Lemma parse_width_spec fuel m fmt w flags args w' flags' args' c tl :
  amount_ok 1 w -> width_value w flags args = Some (w', flags', args') ->
  bytes_at m fmt (width_text w ++ c :: tl) -> 0 <= c < 0x80 -> isdigit c = 0 -> c <> 42 -> (length (width_text w) <= fuel)%nat ->
  parse_width fuel m fmt flags args = Ok (w', fmt + Z.of_nat (length (width_text w)), flags', args').
Proof.
  intros Hw Hv Hb Hc Hd Hs Hf. unfold parse_width. destruct w as [|n|]; cbn [width_text app length] in *.
  - injection Hv as <- <- <-. rewrite (load_char_at _ _ _ _ Hb Hc), Hd. cbn [Z.eqb negb].
    replace (c =? 42) with false by lia. now rewrite Z.add_0_r.
  - injection Hv as <- <- <-. simpl in Hw. rewrite (digit_head n m fmt c tl) by (assumption || lia). cbn [negb].
    rewrite (skip_atoi_spec n fuel m fmt c tl) by (assumption || lia). reflexivity.
  - rewrite (load_char_at _ _ _ _ Hb) by lia. change (isdigit 42) with 0. cbn [Z.eqb negb Pos.eqb].
    destruct args as [|a args]; [discriminate|]. simpl in Hv. case_decide as Hm; [|discriminate].
    cbn [va_arg mbind outcome_bind fst snd]. replace (i32 (u32 a)) with (i32 a) by zlia.
    unfold moderate in Hm. destruct (i32 a <? 0) eqn:E; injection Hv as <- <- <-; [|reflexivity].
    rewrite (i32_small (- i32 a)) by lia. reflexivity.
Qed.

Lemma parse_precision_spec fuel m fmt p args p' args' c tl :
  amount_ok 0 p -> prec_value p args = Some (p', args') ->
  bytes_at m fmt (prec_text p ++ c :: tl) -> 0 <= c < 0x80 -> isdigit c = 0 -> c <> 46 -> (length (prec_text p) <= fuel)%nat ->
  parse_precision fuel m fmt args = Ok (p', fmt + Z.of_nat (length (prec_text p)), args').
Proof.
  intros Hp Hv Hb Hc Hd Hs Hf. unfold parse_precision. destruct p as [|n|]; cbn [prec_text app length] in *.
  - injection Hv as <- <-. rewrite (load_char_at _ _ _ _ Hb Hc). replace (c =? 46) with false by lia. now rewrite Z.add_0_r.
  - injection Hv as <- <-. simpl in Hp. rewrite (load_char_at _ _ _ _ Hb) by lia. cbn [Z.eqb Pos.eqb].
    apply bytes_at_cons in Hb as [_ Hb]. rewrite (digit_head n m (fmt + 1) c tl) by (assumption || lia). cbn [negb].
    rewrite (skip_atoi_spec n fuel m (fmt + 1) c tl) by (assumption || lia). rewrite !bind_ok. cbn [fst snd].
    replace (n <? 0) with false by lia. do 3 f_equal. lia.
  - rewrite (load_char_at _ _ _ _ Hb) by lia. cbn [Z.eqb Pos.eqb]. apply bytes_at_cons in Hb as [_ Hb].
    rewrite (load_char_at _ _ _ _ Hb) by lia. change (isdigit 42) with 0. cbn [Z.eqb negb Pos.eqb].
    destruct args as [|a args]; [discriminate|]. simpl in Hv. case_decide; [|discriminate]. injection Hv as <- <-.
    cbn [va_arg mbind outcome_bind fst snd]. replace (i32 (u32 a)) with (i32 a) by zlia.
    do 3 f_equal; [destruct (i32 a <? 0) eqn:E; lia | lia].
Qed.

(** The value of a qualifier in [vsprintf]. *)
Definition qual_value (q : qualifier) : Z := match q with NoQual => -1 | Qh => 104 | Ql => 108 | QL => 76 end.

Lemma parse_qualifier_spec m fmt q c : bytes_at m fmt (qual_text q ++ [conv_letter c]) ->
  parse_qualifier m fmt = (qual_value q, fmt + Z.of_nat (length (qual_text q))).
Proof.
  intros Hb. unfold parse_qualifier. destruct q; cbn [qual_text app length] in *;
    try (rewrite (load_char_at _ _ _ _ Hb) by lia; reflexivity).
  rewrite (load_char_at _ _ _ _ Hb) by (destruct c; simpl; lia). rewrite Z.add_0_r. destruct c; reflexivity.
Qed.

(** ** The conversions *)

Definition apart (a n b k : Z) : Prop := a + n <= b \/ b + k <= a.

(** The strings [strs] are in memory, clear of the [n] bytes at [lo], and
    [fuel] is enough for each of them. *)
Definition strings_ok (strs : Z -> option (list Z)) (fuel : nat) (m : mem) (lo n : Z) : Prop :=
  forall a l, strs a = Some l ->
    cstring m a l /\ (length l <= fuel)%nat /\ apart a (Z.of_nat (length l) + 1) lo n.

Lemma fill_pre_spec (m : mem) str w : - 0x2000000 <= w < 0x2000000 ->
  fill_pre m str w = Ok (store_bytes m str (replicate (Z.to_nat (w - 1)) 32), str + Z.of_nat (Z.to_nat (w - 1)), Z.min 0 (w - 1)).
Proof.
  intros Hw. unfold fill_pre. rewrite (i32_small (w - 1)) by lia.
  rewrite (fill_loop (Z.to_nat (w - 1))) by lia. do 2 f_equal. lia.
Qed.

Lemma conv_char_spec m str flags w a args : moderate w ->
  let out := field (has flags LEFT) w [u8 a] in
  conv_char m str flags w (a :: args) = Ok (store_bytes m str out, str + Z.of_nat (length out), args).
Proof.
  intros Hw. cbv zeta. unfold conv_char, field. unfold moderate in Hw.
  change (Z.of_nat (length [u8 a])) with 1. cbn [va_arg].
  assert (u8 (u32 a) = u8 a) as Hu by zlia.
  destruct (has flags LEFT); cbn [negb]; rewrite ?fill_pre_spec, ?bind_ok by lia; cbn [fst snd]; rewrite ?Hu.
  - rewrite fill_pre_spec, bind_ok by lia. cbn [fst snd app store_bytes length]. rewrite length_replicate.
    do 2 f_equal. f_equal. lia.
  - rewrite fill_pre_spec by lia. rewrite ?bind_ok. cbn [fst snd].
    replace (Z.to_nat (Z.min 0 (w - 1) - 1)) with 0%nat by lia. cbn [replicate store_bytes].
    rewrite store_bytes_app, length_replicate, length_app, length_replicate. cbn [store_bytes length].
    do 2 f_equal. f_equal. lia.
Qed.

(** Copying a string into a place clear of it. *)
Lemma copy_loop l : forall m s str i, 0 <= i ->
  bytes_at m (s + i) l -> apart (s + i) (Z.of_nat (length l)) (str + i) (Z.of_nat (length l)) ->
  for_up (length l) (fun i m => store8 m (str + i) (load_char m (s + i))) i m = store_bytes m (str + i) l.
Proof.
  unfold apart. induction l as [|x l IH]; intros m s str i Hi Hb Ha; [reflexivity|].
  apply bytes_at_cons in Hb as [Hx Hb]. cbn [length for_up store_bytes] in *. rewrite store8_load_char, Hx.
  rewrite <- !Z.add_assoc in *. rewrite IH; [reflexivity | lia | | lia].
  eapply same_but_bytes_at; [apply (same_but_store8 (str + i) 1); lia | lia | exact Hb].
Qed.

Lemma conv_string_spec strs fuel m str flags w p a args l n : moderate w ->
  strs (u32 a) = Some l -> strings_ok strs fuel m str n ->
  let out := field (has flags LEFT) w l in
  Z.of_nat (length out) <= n ->
  conv_string fuel m str flags w p (a :: args) = Ok (store_bytes m str out, str + Z.of_nat (length out), args).
Proof.
  intros Hw Hl Hok. cbv zeta. intros Hn. destruct (Hok _ _ Hl) as (Hs & Hf & Ha). unfold moderate, apart in *.
  unfold conv_string, field in *. cbn [va_arg]. rewrite bind_ok. cbv zeta. cbn [fst].
  change (strnlen fuel m (u32 a) p) with (strlen fuel m (u32 a)). rewrite (strlen_spec _ _ _ l Hs Hf), bind_ok.
  set (room := Z.to_nat (w - Z.of_nat (length l))) in *.
  destruct (has flags LEFT); cbn [negb]; rewrite ?fill_spec, ?bind_ok; cbv iota beta; fold room; rewrite length_app, length_replicate in Hn.
  - rewrite Nat2Z.id. rewrite <- (Z.add_0_r str) at 1.
    assert (for_up (length l) (fun i m => store8 m (str + i) (load_char m (u32 a + i))) 0 m = store_bytes m str l) as ->.
    { rewrite (copy_loop l m (u32 a) str 0), Z.add_0_r; [reflexivity | lia | | unfold apart; lia].
      rewrite Z.add_0_r. now destruct Hs as [[Hb _]%bytes_at_app _]. }
    rewrite fill_spec, bind_ok. fold room. cbn [fst snd]. rewrite store_bytes_app, length_app, length_replicate, Z.add_0_r.
    do 2 f_equal. f_equal. lia.
  - rewrite Nat2Z.id.
    assert (for_up (length l) (fun i m => store8 m (str + Z.of_nat room + i) (load_char m (u32 a + i))) 0
      (store_bytes m str (replicate room 32)) = store_bytes (store_bytes m str (replicate room 32)) (str + Z.of_nat room) l) as ->.
    { rewrite (copy_loop l _ (u32 a) (str + Z.of_nat room) 0), Z.add_0_r; [reflexivity | lia | | unfold apart; lia].
      rewrite Z.add_0_r. destruct Hs as [[Hb _]%bytes_at_app _].
      eapply same_but_bytes_at; [apply (same_but_store_bytes str (Z.of_nat room)); rewrite ?length_replicate; lia | lia | exact Hb]. }
    rewrite fill_spec, bind_ok. cbn [fst snd]. rewrite (i32_small (_ - 1)) by lia.
    replace (Z.to_nat (_ - 1 - Z.of_nat (length l))) with 0%nat by lia. cbn [replicate store_bytes].
    rewrite store_bytes_app, length_app, length_replicate. do 2 f_equal. f_equal. lia.
Qed.

Lemma int_arg_spec q flags a args :
  exists num, int_arg (qual_value q) flags (a :: args) = Ok (num, args) /\ i32 num = int_value q (has flags SIGN) a.
Proof.
  unfold int_arg. cbn [va_arg]. rewrite bind_ok. destruct q, (has flags SIGN); cbn [qual_value Z.eqb Pos.eqb];
    (eexists; split; [reflexivity|]; unfold int_value; zlia).
Qed.

Lemma int_value_range q s a : - 0x80000000 <= int_value q s a < 0x80000000.
Proof. unfold int_value. destruct q, s; zlia. Qed.

Lemma conv_int_spec m str base flags w p q a args : 2 <= base <= 16 -> moderate w -> moderate p ->
  let out := number_text (int_value q (has flags SIGN) a) base w p flags in
  conv_int m str base flags w p (qual_value q) (a :: args) = Ok (store_bytes m str out, str + Z.of_nat (length out), args).
Proof.
  intros Hb Hw Hp. cbv zeta. unfold conv_int. destruct (int_arg_spec q flags a args) as (num & -> & E).
  rewrite bind_ok. cbn [fst snd]. rewrite E, number_spec by (assumption || apply int_value_range). reflexivity.
Qed.

Lemma conv_pointer_spec m str flags w p a args : moderate w -> moderate p ->
  let out := if w =? -1 then number_text (i32 a) 16 8 p (Z.lor flags ZEROPAD) else number_text (i32 a) 16 w p flags in
  conv_pointer m str flags w p (a :: args) = Ok (store_bytes m str out, str + Z.of_nat (length out), args).
Proof.
  intros Hw Hp. cbv zeta. unfold conv_pointer. cbn [va_arg].
  destruct (w =? -1); cbv iota beta; rewrite bind_ok; cbn [fst snd];
    replace (i32 (u32 a)) with (i32 a) by zlia; rewrite number_spec; try reflexivity; try assumption;
    try (unfold moderate; lia); apply i32_range.
Qed.

Lemma has_lor a b flag : 0 <= flag -> has (Z.lor a b) (2 ^ flag) = has a (2 ^ flag) || has b (2 ^ flag).
Proof. intros Hf. rewrite !has_bit, Z.lor_spec by lia. reflexivity. Qed.

Lemma convert_spec strs fuel m buf str fmt flags w p q c args out args' n :
  load_char m fmt = conv_letter c -> has flags SIGN = false -> moderate w -> moderate p ->
  strings_ok strs fuel m str n -> conv_text strs c flags w p q args = Some (out, args') -> Z.of_nat (length out) <= n ->
  convert fuel m buf str fmt flags w p (qual_value q) args = Ok (store_bytes m str out, str + Z.of_nat (length out), args', fmt).
Proof.
  intros Hc Hs Hw Hp Hok Ht Hn. unfold convert. rewrite Hc.
  assert (forall b, has (Z.lor flags b) SIGN = has b SIGN) as Hl.
  { intros b. change SIGN with (2 ^ 1). rewrite has_lor by lia. change (2 ^ 1) with SIGN. now rewrite Hs. }
  destruct c, args as [|a args]; simpl conv_text in Ht; try discriminate; cbn [conv_letter Z.eqb Pos.eqb orb negb];
    try (injection Ht as <- <-; rewrite conv_int_spec, bind_ok by (assumption || lia); rewrite ?Hl, ?Hs; reflexivity).
  - injection Ht as <- <-. now rewrite conv_pointer_spec, bind_ok.
  - injection Ht as <- <-. now rewrite conv_char_spec, bind_ok.
  - destruct (strs (u32 a)) as [l|] eqn:El; [|discriminate]. cbn [mbind option_bind] in Ht.
    destruct (_ || _); [|discriminate Ht]. injection Ht as <- <-.
    now rewrite (conv_string_spec strs fuel m str flags w p a args l n), bind_ok.
  - now injection Ht as <- <-.
  - now injection Ht as <- <-.
Qed.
===============
## Task description
Using the records above, copy every line that has the word "iota" in it.

## Response to this task
  destruct (has flags LEFT); cbn [negb]; rewrite ?fill_spec, ?bind_ok; cbv iota beta; fold room; rewrite length_app, length_replicate in Hn.
  destruct (w =? -1); cbv iota beta; rewrite bind_ok; cbn [fst snd];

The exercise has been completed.